(Supplied material Opens)

Lemma span_cells event rest s T n fx o l :
  forall t,
    shown b t ->
    shown b (t + Z.of_nat (length l) * (P + D)) ->
    span par b (t + Z.of_nat (length l) * (P + D)) rest s T n fx o ->
    span par b t (cells event l rest) s T (4 * length l + n)
         (fx_cells b t event l ++ fx) o.
Proof.
  induction l as [|i l IH]; intros t Hs1 Hs2 H.
  - simpl in *. replace (t + 0) with t in H by lia. exact H.
  - cbn [cells fx_cells]. rewrite HP, HD. cbn [ticks].
    rewrite <- app_assoc.
    replace (4 * length (i :: l) + n)%nat
      with (S (S (S (S (4 * length l + n))))) by (simpl; lia).
    assert (Hend : t + P + D + Z.of_nat (length l) * (P + D)
                   = t + Z.of_nat (length (i :: l)) * (P + D))
      by (simpl length; lia).
    assert (Hge : 0 <= Z.of_nat (length l) * (P + D)) by nia.
    apply span_process. apply span_sample_and_hold_unit.
    + assumption.
    + apply (shown_between b t _ _ Hs1 Hs2). lia.
    + apply span_self. intros c. cbn [chain_delay with_count]. rewrite HD.
      apply span_timeout_ok; [assumption|].
      apply IH.
      * apply (shown_between b t _ _ Hs1 Hs2). lia.
      * now rewrite Hend.
      * now rewrite Hend.
Qed.

Lemma span_activity a : forall t k s T n fx o,
  span par b (t + act_time a) (k (act_outcome a)) s T n fx o ->
  span par b t (activity_gen a) (k :: s) T (act_steps a + n) fx o.
Proof.
  induction a as [|e|d a IH]; intros t k s T n fx o H; simpl in *.
  - replace (t + 0) with t in H by lia. now apply span_done_cons.
  - replace (t + 0) with t in H by lia. now apply span_raise_cons.
  - unfold timeout, lt0, num_lt. destruct (Z.ltb_spec d 0).
    + replace (t + 0) with t in H by lia. now apply span_raise_cons.
    + simpl. apply span_timeout; [assumption|]. apply IH.
      now rewrite <- Z.add_assoc.
Qed.

Lemma span_handoff event t :
  shown b t -> caught_shown b t event ->
  span par b t (handoff event) [] (t + handoff_time b event)
       (handoff_steps b event) (fx_handoff b t event)
       (handoff_outcome b event).
Proof.
  intros Hs Hc.
  unfold caught_shown, handoff_outcome, handoff, fx_handoff, fx_remove,
    fx_caught, request_outcome, handoff_time, handoff_steps in *.
  apply (span_when_debug (fun self now => LCallRemove now _ _ _));
    [reflexivity|assumption|].
  apply span_self. intros c. cbn [amux with_count].
  unfold remove_from_buffer. rewrite <- app_assoc.
  destruct (amux b) as [m|].
  - apply span_process.
    apply (span_when_debug (fun self now => LRemove now _ _));
      [reflexivity|assumption|].
    apply span_self. intros c'. cbn [buffer_index with_count].
    cbn [app]. apply span_call. apply span_process.
    replace (S (S (act_steps (entry_point m (buffer_index b) event))))
      with (act_steps (entry_point m (buffer_index b) event) + 2)%nat by lia.
    apply span_activity.
    destruct (act_outcome (entry_point m (buffer_index b) event)) as [|e].
    + apply span_done_cons. apply span_done_nil.
    + apply span_raise_cons. destruct (is_exception e).
      * apply span_print; [|apply span_done_nil].
        apply stamped_fits. now apply Hc.
      * apply span_raise_nil.
  - apply span_process.
    apply (span_when_debug (fun self now => LRemove now _ _));
      [reflexivity|assumption|].
    apply span_self. intros c'. cbn [debug with_count]. unfold dbg.
    rewrite Z.add_0_r, app_nil_r.
    destruct (debug b) eqn:Hd; cbn [app].
    + apply span_print; [apply stamped_fits; now apply Hs|].
      apply (span_print _ _ _ (plain (LOutOfTail _ _))); [reflexivity|].
      apply span_bump. apply span_done_cons. apply span_done_nil.
    + apply span_bump. apply span_done_cons. apply span_done_nil.
Qed.

Lemma length_range n : length (range n) = Z.to_nat n.
Proof. unfold range. now rewrite length_map, length_seq. Qed.

Lemma traversal_time_eq : traversal_time b = cell_count b * (P + D).
Proof. unfold traversal_time. now rewrite HP, HD. Qed.


Lemma span_buffer_in event t :
  lines_shown b t event ->
  span par b t (buffer_in event) []
       (t + traversal_time b + handoff_time b event)
       (buffer_in_steps b event) (fx_buffer_in b t event)
       (handoff_outcome b event).
Proof.
  intros (Hs1 & Hs2 & Hc). unfold buffer_in, fx_buffer_in, buffer_in_steps.
  rewrite traversal_time_eq in *. unfold cell_count in *.
  apply (span_when_debug (fun self now => LBufferIn now _ _ _));
    [reflexivity|assumption|].
  apply span_self. intros c. cbn [buffer_length with_count].
  rewrite <- (length_range (buffer_length b)) in *.
  apply span_cells; try assumption.
  now apply span_handoff.
Qed.

End Methods.

(** ** The event queue *)



Lemma pop_min_none q : pop_min q = None -> q = [].
Proof.
  destruct q as [|x q]; [reflexivity|]. simpl.
  destruct (pop_min q) as [[y r]|]; [|discriminate].
  destruct (before x y); discriminate.
Qed.


(** ** Facts about spans *)

















(** ** Processes running together *)



(** ** Generators that write to the counter only *)

Lemma kept_refl b : kept b b.
Proof. split; [reflexivity|lia]. Qed.

Lemma kept_trans b1 b2 b3 : kept b1 b2 -> kept b2 b3 -> kept b1 b3.
Proof. intros [H1 H2] [H3 H4]. split; [congruence|lia]. Qed.

Lemma kept_bump b : kept b (bump b).
Proof. split; [reflexivity|simpl; lia]. Qed.

Lemma config_kept b b' :
  config b' = config b ->
  amux b' = amux b /\ buffer_index b' = buffer_index b /\
  buffer_location b' = buffer_location b /\
  sample_length b' = sample_length b /\
  buffer_length b' = buffer_length b /\
  chain_delay b' = chain_delay b /\ debug b' = debug b.
Proof.
  destruct b, b'. unfold config, with_count. simpl.
  intros H. injection H as -> -> -> -> -> -> ->. repeat split.
Qed.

(Supplied material Closes)

Above are the entries; return each one exactly.

* **Problem solution**
Lemma span_cells event rest s T n fx o l :
  forall t,
    shown b t ->
    shown b (t + Z.of_nat (length l) * (P + D)) ->
    span par b (t + Z.of_nat (length l) * (P + D)) rest s T n fx o ->
    span par b t (cells event l rest) s T (4 * length l + n)
         (fx_cells b t event l ++ fx) o.
Proof.
  induction l as [|i l IH]; intros t Hs1 Hs2 H.
  - simpl in *. replace (t + 0) with t in H by lia. exact H.
  - cbn [cells fx_cells]. rewrite HP, HD. cbn [ticks].
    rewrite <- app_assoc.
    replace (4 * length (i :: l) + n)%nat
      with (S (S (S (S (4 * length l + n))))) by (simpl; lia).
    assert (Hend : t + P + D + Z.of_nat (length l) * (P + D)
                   = t + Z.of_nat (length (i :: l)) * (P + D))
      by (simpl length; lia).
    assert (Hge : 0 <= Z.of_nat (length l) * (P + D)) by nia.
    apply span_process. apply span_sample_and_hold_unit.
    + assumption.
    + apply (shown_between b t _ _ Hs1 Hs2). lia.
    + apply span_self. intros c. cbn [chain_delay with_count]. rewrite HD.
      apply span_timeout_ok; [assumption|].
      apply IH.
      * apply (shown_between b t _ _ Hs1 Hs2). lia.
      * now rewrite Hend.
      * now rewrite Hend.
Qed.

Lemma span_activity a : forall t k s T n fx o,
  span par b (t + act_time a) (k (act_outcome a)) s T n fx o ->
  span par b t (activity_gen a) (k :: s) T (act_steps a + n) fx o.
Proof.
  induction a as [|e|d a IH]; intros t k s T n fx o H; simpl in *.
  - replace (t + 0) with t in H by lia. now apply span_done_cons.
  - replace (t + 0) with t in H by lia. now apply span_raise_cons.
  - unfold timeout, lt0, num_lt. destruct (Z.ltb_spec d 0).
    + replace (t + 0) with t in H by lia. now apply span_raise_cons.
    + simpl. apply span_timeout; [assumption|]. apply IH.
      now rewrite <- Z.add_assoc.
Qed.

Lemma span_handoff event t :
  shown b t -> caught_shown b t event ->
  span par b t (handoff event) [] (t + handoff_time b event)
       (handoff_steps b event) (fx_handoff b t event)
       (handoff_outcome b event).
Proof.
  intros Hs Hc.
  unfold caught_shown, handoff_outcome, handoff, fx_handoff, fx_remove,
    fx_caught, request_outcome, handoff_time, handoff_steps in *.
  apply (span_when_debug (fun self now => LCallRemove now _ _ _));
    [reflexivity|assumption|].
  apply span_self. intros c. cbn [amux with_count].
  unfold remove_from_buffer. rewrite <- app_assoc.
  destruct (amux b) as [m|].
  - apply span_process.
    apply (span_when_debug (fun self now => LRemove now _ _));
      [reflexivity|assumption|].
    apply span_self. intros c'. cbn [buffer_index with_count].
    cbn [app]. apply span_call. apply span_process.
    replace (S (S (act_steps (entry_point m (buffer_index b) event))))
      with (act_steps (entry_point m (buffer_index b) event) + 2)%nat by lia.
    apply span_activity.
    destruct (act_outcome (entry_point m (buffer_index b) event)) as [|e].
    + apply span_done_cons. apply span_done_nil.
    + apply span_raise_cons. destruct (is_exception e).
      * apply span_print; [|apply span_done_nil].
        apply stamped_fits. now apply Hc.
      * apply span_raise_nil.
  - apply span_process.
    apply (span_when_debug (fun self now => LRemove now _ _));
      [reflexivity|assumption|].
    apply span_self. intros c'. cbn [debug with_count]. unfold dbg.
    rewrite Z.add_0_r, app_nil_r.
    destruct (debug b) eqn:Hd; cbn [app].
    + apply span_print; [apply stamped_fits; now apply Hs|].
      apply (span_print _ _ _ (plain (LOutOfTail _ _))); [reflexivity|].
      apply span_bump. apply span_done_cons. apply span_done_nil.
    + apply span_bump. apply span_done_cons. apply span_done_nil.
Qed.

Lemma length_range n : length (range n) = Z.to_nat n.
Proof. unfold range. now rewrite length_map, length_seq. Qed.

Lemma traversal_time_eq : traversal_time b = cell_count b * (P + D).
Proof. unfold traversal_time. now rewrite HP, HD. Qed.


Lemma span_buffer_in event t :
  lines_shown b t event ->
  span par b t (buffer_in event) []
       (t + traversal_time b + handoff_time b event)
       (buffer_in_steps b event) (fx_buffer_in b t event)
       (handoff_outcome b event).
Proof.
  intros (Hs1 & Hs2 & Hc). unfold buffer_in, fx_buffer_in, buffer_in_steps.
  rewrite traversal_time_eq in *. unfold cell_count in *.
  apply (span_when_debug (fun self now => LBufferIn now _ _ _));
    [reflexivity|assumption|].
  apply span_self. intros c. cbn [buffer_length with_count].
  rewrite <- (length_range (buffer_length b)) in *.
  apply span_cells; try assumption.
  now apply span_handoff.
Qed.

End Methods.

(** ** The event queue *)



Lemma pop_min_none q : pop_min q = None -> q = [].
Proof.
  destruct q as [|x q]; [reflexivity|]. simpl.
  destruct (pop_min q) as [[y r]|]; [|discriminate].
  destruct (before x y); discriminate.
Qed.


(** ** Facts about spans *)

















(** ** Processes running together *)



(** ** Generators that write to the counter only *)

Lemma kept_refl b : kept b b.
Proof. split; [reflexivity|lia]. Qed.

Lemma kept_trans b1 b2 b3 : kept b1 b2 -> kept b2 b3 -> kept b1 b3.
Proof. intros [H1 H2] [H3 H4]. split; [congruence|lia]. Qed.

Lemma kept_bump b : kept b (bump b).
Proof. split; [reflexivity|simpl; lia]. Qed.

Lemma config_kept b b' :
  config b' = config b ->
  amux b' = amux b /\ buffer_index b' = buffer_index b /\
  buffer_location b' = buffer_location b /\
  sample_length b' = sample_length b /\
  buffer_length b' = buffer_length b /\
  chain_delay b' = chain_delay b /\ debug b' = debug b.
Proof.
  destruct b, b'. unfold config, with_count. simpl.
  intros H. injection H as -> -> -> -> -> -> ->. repeat split.
Qed.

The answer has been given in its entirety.